(** *** The start-up text *)

(** X9: every URL [run_mock_dcim_server] prints is the host and the port
    followed by a path the server routes, one line for each route in the
    order the routes are registered, and a GET request to the path of each
    line is answered by the handler the line names: the power line by
    [get_rack_power], with a list of [racks]; the temperature line by
    [get_temperature], with a list of [sensors]; the cooling line by
    [get_cooling_status], with a list of [cooling_units]; the health line
    by [health_check], with the status [healthy]. *)
Theorem advertised_endpoints_are_routed (port : Z) (w : world) :
  map snd (advertised port)
  = map (fun r => "http://localhost:" +++ str_int port +++ Flask.r_rule r)
        create_mock_dcim_server /\
  List.length (server_banner port)
  = (List.length create_mock_dcim_server + 2)%nat /\
  advertised port
  = [("📡 Power endpoint: ",
      "http://localhost:" +++ str_int port +++ power_path);
     ("🌡️  Temperature endpoint: ",
      "http://localhost:" +++ str_int port +++ temperature_path);
     ("❄️  Cooling endpoint: ",
      "http://localhost:" +++ str_int port +++ cooling_path);
     ("💓 Health check: ",
      "http://localhost:" +++ str_int port +++ health_path)] /\
  (handle (Flask.GET power_path) w = returns get_rack_power w /\
   exists racks,
     field "racks" (body_of (fst (handle (Flask.GET power_path) w)))
     = Some (PList racks)) /\
  (handle (Flask.GET temperature_path) w = returns get_temperature w /\
   exists sensors,
     field "sensors" (body_of (fst (handle (Flask.GET temperature_path) w)))
     = Some (PList sensors)) /\
  (handle (Flask.GET cooling_path) w = returns get_cooling_status w /\
   exists units,
     field "cooling_units"
           (body_of (fst (handle (Flask.GET cooling_path) w)))
     = Some (PList units)) /\
  (handle (Flask.GET health_path) w = returns health_check w /\
   field "status" (body_of (fst (handle (Flask.GET health_path) w)))
   = Some (PStr "healthy")).
Proof.
  split; [reflexivity |]. split; [reflexivity |]. split; [reflexivity |].
  unfold Flask.GET.
  rewrite EnvSetupFacts.handle_power, EnvSetupFacts.handle_temperature,
    EnvSetupFacts.handle_cooling, EnvSetupFacts.handle_health.
  rewrite !EnvSetupFacts.returns_fst.
  rewrite EnvSetupFacts.get_rack_power_answer,
    EnvSetupFacts.get_temperature_answer,
    EnvSetupFacts.get_cooling_status_answer.
  cbn [body_of Flask.json_body Flask.jsonify].
  rewrite !EnvSetupFacts.field_single.
  repeat split; eauto.
Qed.

End Server.

(** X8 on two worlds whose clocks read one second apart. *)
Lemma health_timestamps_reflect_clock_witness :
  let t1 := timestamp_of (fst (handle (Flask.GET health_path) sample_world)) in
  let t2 := timestamp_of (fst (handle (Flask.GET health_path) dst_world)) in
  String.compare t1 t2
  = datetime_compare (w_clock sample_world O) (w_clock dst_world O) /\
  (t1 = t2 -> w_clock sample_world O = w_clock dst_world O).
Proof.
  apply (health_timestamps_reflect_clock sample_world dst_world);
    cbv; intuition discriminate.
Defined.


(** X2 on a POST to the power endpoint. *)
Lemma other_methods_not_allowed_witness :
  handle (Flask.mkRequest "POST" power_path []) sample_world
  = (Raised (Exception "MethodNotAllowed" "405 Method Not Allowed"),
     sample_world).
Proof.
  apply (other_methods_not_allowed "POST" power_path [] sample_world);
    [left; reflexivity | discriminate ..].
Defined.

End EnvSetupMore.

(** ** More of the command line entry point *)

Module CliMore.
Import EnvSetup.

(** *** The self-test *)

(** [except ImportError] catches the exceptions whose class is
    [ImportError] or has it among the classes it derives from. *)
Lemma is_import_error_spec (cls : exc_class) :
  is_import_error cls = true <->
  cls_name cls = "ImportError" \/ In "ImportError" (cls_bases cls).
Proof.
  unfold is_import_error. rewrite orb_true_iff, String.eqb_eq, existsb_exists.
  split; (intros [H | H]; [now left | right]).
  - destruct H as (b & Hb & He). apply String.eqb_eq in He. now subst b.
  - exists "ImportError". split; [exact H | apply String.eqb_refl].
Qed.

Lemma not_import_error_spec (cls : exc_class) :
  is_import_error cls = false <->
  cls_name cls <> "ImportError" /\ ~ In "ImportError" (cls_bases cls).
Proof.
  pose proof (is_import_error_spec cls) as H.
  destruct (is_import_error cls); split.
  - discriminate.
  - intros [H1 H2]. destruct (proj1 H eq_refl); contradiction.
  - intros _. split; intros Hc; [assert (false = true) by (apply H; now left)
                                | assert (false = true) by (apply H; now right)];
      discriminate.
  - reflexivity.
Qed.

(** X10: the self-test returns [True] exactly when the three probes
    (imports, file system, socket) all complete; the only exception it lets
    through, interrupts apart, is one the import probe raises whose class is
    not [ImportError] and does not derive from it: the exception at the top
    level has the name and the message of that one. *)
Theorem self_test_passes_iff (e : env) :
  (test_basic_functionality e = Ok true <->
   e_imports e = None /\ e_files e = None /\ e_socket e = None) /\
  (forall cls msg,
      test_basic_functionality e = Raised (Exception cls msg) ->
      exists c, e_imports e = Some (Error c msg) /\ cls_name c = cls /\
                cls_name c <> "ImportError" /\
                ~ In "ImportError" (cls_bases c)) /\
  (forall c msg,
      e_imports e = Some (Error c msg) ->
      test_basic_functionality e =
      if is_import_error c then Ok false
      else Raised (Exception (cls_name c) msg)).
Proof.
  unfold test_basic_functionality. split; [| split].
  - destruct (e_imports e) as [[|cls msg]|];
      [split; [discriminate | intros [H _]; discriminate H]
      | destruct (is_import_error cls);
        split; [discriminate | intros [H _]; discriminate H
               | discriminate | intros [H _]; discriminate H]
      |].
    destruct (e_files e) as [[|c1 m1]|];
      [split; [discriminate | intros [_ [H _]]; discriminate H] ..|].
    destruct (e_socket e) as [[|c2 m2]|];
      [split; [discriminate | intros [_ [_ H]]; discriminate H] ..|].
    split; auto.
  - intros cls msg.
    destruct (e_imports e) as [[|c0 m0]|]; [discriminate | |].
    + destruct (is_import_error c0) eqn:Hc; [discriminate |].
      intros [= <- <-]. exists c0.
      apply not_import_error_spec in Hc. tauto.
    + destruct (e_files e) as [[|c1 m1]|]; try discriminate.
      destruct (e_socket e) as [[|c2 m2]|]; discriminate.
  - intros c msg ->. reflexivity.
Qed.

Section Exit.
Variable parse : list string -> parse_outcome.

(** *** The exit status, mode by mode *)


(** X12: in mode benchmark the exit status is 1 exactly when the GPU part
    raises an exception whose class is not [ImportError] and does not
    derive from it; an [ImportError] or an exception of one of its
    subclasses (a missing [GPUtil], one that cannot be loaded from its
    archive) and an interrupt all leave it at 0. *)
Theorem benchmark_exit_status (argv : list string) (e : env) (a : args) :
  parse argv = Parsed a -> a_mode a = ModeBenchmark ->
  (script parse argv e = 1 <->
   exists cls msg, e_gputil e = Some (Error cls msg) /\
                   cls_name cls <> "ImportError" /\
                   ~ In "ImportError" (cls_bases cls)) /\
  (script parse argv e = 0 \/ script parse argv e = 1).
Proof.
  intros Hp Hm. unfold script, main, run_quick_benchmark. rewrite Hp, Hm.
  destruct (e_gputil e) as [[|cls msg]|].
  - split; [split; [discriminate | intros (c & m & H & _); discriminate H]
           | auto].
  - destruct (is_import_error cls) eqn:Hc.
    + split; [| auto]. split; [discriminate |].
      intros (c & m & [= <- <-] & Hf).
      apply not_import_error_spec in Hf. congruence.
    + split; [| auto]. split; [| reflexivity].
      intros _. exists cls, msg. split; [reflexivity |].
      now apply not_import_error_spec.
  - split; [split; [discriminate | intros (c & m & H & _); discriminate H]
           | auto].
Qed.

(** X13: in mode info the exit status is 1 exactly when reading the
    working directory or the script path raises an exception; a failure of
    the package check is printed and leaves the status at 0. *)
Theorem info_exit_status (argv : list string) (e : env) (a : args) :
  parse argv = Parsed a -> a_mode a = ModeInfo ->
  (script parse argv e = 1 <->
   exists cls msg, e_getcwd e = Some (Error cls msg)) /\
  (script parse argv e = 0 \/ script parse argv e = 1).
Proof.
  intros Hp Hm. unfold script, main, show_system_info. rewrite Hp, Hm.
  destruct (e_getcwd e) as [[|cls msg]|]; cbn [raise_fault].
  - split; [split; [discriminate | intros (c & m & H); discriminate H]
           | auto].
  - split; [split; [eauto | reflexivity] | auto].
  - destruct (e_packages e) as [[|c m]|];
      (split; [split; [discriminate | intros (c' & m' & H); discriminate H]
              | auto]).
Qed.

Ltac failed_run :=
  cbn; split;
  [split; [discriminate | intros (Ha & Hb & Hc & Hd); discriminate] | auto].

(** X14: in mode test, when no step is interrupted, the exit status is 0
    exactly when the working directory can be read and the three probes of
    the self-test complete, and 1 otherwise; the package check has no part
    in it. *)
Theorem test_exit_status (argv : list string) (e : env) (a : args) :
  parse argv = Parsed a -> a_mode a = ModeTest ->
  e_getcwd e <> Some Interrupt -> e_packages e <> Some Interrupt ->
  e_imports e <> Some Interrupt -> e_files e <> Some Interrupt ->
  e_socket e <> Some Interrupt ->
  (script parse argv e = 0 <->
   e_getcwd e = None /\ e_imports e = None /\ e_files e = None /\
   e_socket e = None) /\
  (script parse argv e = 0 \/ script parse argv e = 1).
Proof.
  intros Hp Hm H1 H2 H3 H4 H5.
  unfold script, main, show_system_info, test_basic_functionality.
  rewrite Hp, Hm.
  destruct (e_getcwd e) as [[|c1 m1]|]; [congruence | failed_run |].
  destruct (e_packages e) as [[|c m]|]; [congruence | |];
    (destruct (e_imports e) as [[|c2 m2]|];
     [congruence | destruct (is_import_error c2); failed_run |];
     destruct (e_files e) as [[|c3 m3]|]; [congruence | failed_run |];
     destruct (e_socket e) as [[|c4 m4]|]; [congruence | failed_run |];
     cbn; split; [split; auto | auto]).
Qed.
End Exit.

(** *** The CPU task of the benchmark *)

Lemma py_range_succ (n : Z) :
  0 <= n -> py_range 0 (n + 1) = py_range 0 n ++ [n].
Proof.
  intros Hn. unfold py_range.
  replace (Z.to_nat (n + 1 - 0)) with (S (Z.to_nat (n - 0))) by lia.
  rewrite seq_S, map_app. cbn [map Nat.add]. f_equal. f_equal. lia.
Qed.

Lemma sum_squares_below_succ (n : Z) :
  0 <= n -> sum_squares_below (n + 1) = sum_squares_below n + n * n.
Proof.
  intros Hn. unfold sum_squares_below.
  rewrite py_range_succ by exact Hn.
  now rewrite map_app, fold_left_app.
Qed.

Lemma six_sum_squares_below (k : nat) :
  6 * sum_squares_below (Z.of_nat k)
  = (Z.of_nat k - 1) * Z.of_nat k * (2 * Z.of_nat k - 1).
Proof.
  induction k as [|k IH]; [reflexivity |].
  rewrite Nat2Z.inj_succ. unfold Z.succ.
  rewrite sum_squares_below_succ by lia. nia.
Qed.

(** X15: the sum the CPU task computes over [range(n)] is
    [(n - 1) n (2 n - 1) / 6]; for the 100000 of the script it is
    333328333350000. *)
Theorem sum_squares_below_closed_form (n : Z) :
  0 <= n -> sum_squares_below n = (n - 1) * n * (2 * n - 1) / 6.
Proof.
  intros Hn. pose proof (six_sum_squares_below (Z.to_nat n)) as H.
  rewrite Z2Nat.id in H by exact Hn.
  apply Z.div_unique_exact; [lia |]. symmetry. exact H.
Qed.

Lemma sum_squares_below_closed_form_witness :
  0 <= 100000 /\ benchmark_result = 333328333350000.
Proof.
  split; [lia |]. unfold benchmark_result.
  rewrite (sum_squares_below_closed_form 100000) by lia. reflexivity.
Defined.


Lemma benchmark_exit_status_witness :
  (script parse_args ["--mode"; "benchmark"] zipped_gputil_env = 1 <->
   exists cls msg, e_gputil zipped_gputil_env = Some (Error cls msg) /\
                   cls_name cls <> "ImportError" /\
                   ~ In "ImportError" (cls_bases cls)) /\
  (script parse_args ["--mode"; "benchmark"] zipped_gputil_env = 0 \/
   script parse_args ["--mode"; "benchmark"] zipped_gputil_env = 1).
Proof.
  apply (benchmark_exit_status parse_args ["--mode"; "benchmark"]
           zipped_gputil_env {| a_mode := ModeBenchmark; a_port := 8080 |});
    reflexivity.
Defined.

* Assignment
Identify every line above that includes the word "from", and show those lines.

* Answer area
    [ImportError] or has it among the classes it derives from. *)
    not [ImportError] and does not derive from it: the exception at the top
    derive from it; an [ImportError] or an exception of one of its
    subclasses (a missing [GPUtil], one that cannot be loaded from its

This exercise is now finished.